(WORK ITEM):
Among the lines below, copy exactly those from the one with "(* @src quota/providers.py:229-243" through the one with "facts id AV_OFFLINE", counting both ends.

(RECORDS):

(** What every provider answers for a program that is not installed, and for one that works. *)
(* @src quota/providers.py:229-243 CodexQuotaProvider.quota_snapshot *)
Definition offline (id : string) (now : Z) : QuotaSnapshot :=
  facts id AV_OFFLINE QV_OBSERVED QS_BLOCKED false false QO_OFFICIAL_CLI
    [("detail", PStr "executable_not_found")] now.
(* @src quota/providers.py:282-296 CodexQuotaProvider.quota_snapshot *)
Definition ready (id : string) (metadata : dict) (now : Z) : QuotaSnapshot :=
  facts id AV_READY QV_OBSERVED QS_AVAILABLE true true QO_OFFICIAL_CLI metadata now.
(* @src quota/providers.py:266-280 CodexQuotaProvider.quota_snapshot *)
Definition login_required (id : string) (metadata : dict) (now : Z) : QuotaSnapshot :=
  facts id AV_AUTHENTICATION_REQUIRED QV_OBSERVED QS_BLOCKED false true QO_OFFICIAL_CLI
    metadata now.

(* @src quota/providers.py:223-296 CodexQuotaProvider *)
Definition CodexQuotaProvider : QuotaProvider :=
  {| qp_harness_id := "codex";
     qp_quota_snapshot h now :=
       match ho_which h "codex" with
       | None => Ok (offline "codex" now)
       | Some executable =>
           res_bind (_run_cli h [executable; "login"; "status"]) (λ '(code, output),
             let low := lower output in
             let authenticated :=
               (code == 0%Z) && (str_in "logged in" low || str_in "chatgpt" low ||
                                 str_in "api key" low) in
             let metadata := [("login_status_code", PInt code)] in
             if str_in "out of credits" low || str_in "credits exhausted" low then
               Ok {| qt_harness_id := "codex"; qt_availability := AV_QUOTA_EXHAUSTED;
                     qt_quota_visibility := QV_OBSERVED; qt_state := QS_EXHAUSTED;
                     qt_authenticated := authenticated || str_in "logged in" low;
                     qt_configured := true; qt_credits_remaining := Some (z_to_float 0);
                     qt_requests_remaining := Some 0%Z; qt_tokens_remaining := None;
                     qt_reset_at := None; qt_observed_at := now;
                     qt_source := QO_OFFICIAL_CLI; qt_raw_metadata := metadata |}
             else if negb authenticated then Ok (login_required "codex" metadata now)
             else Ok (ready "codex" metadata now))
       end |}.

(RESULT BELOW):
(* @src quota/providers.py:229-243 CodexQuotaProvider.quota_snapshot *)
Definition offline (id : string) (now : Z) : QuotaSnapshot :=
  facts id AV_OFFLINE QV_OBSERVED QS_BLOCKED false false QO_OFFICIAL_CLI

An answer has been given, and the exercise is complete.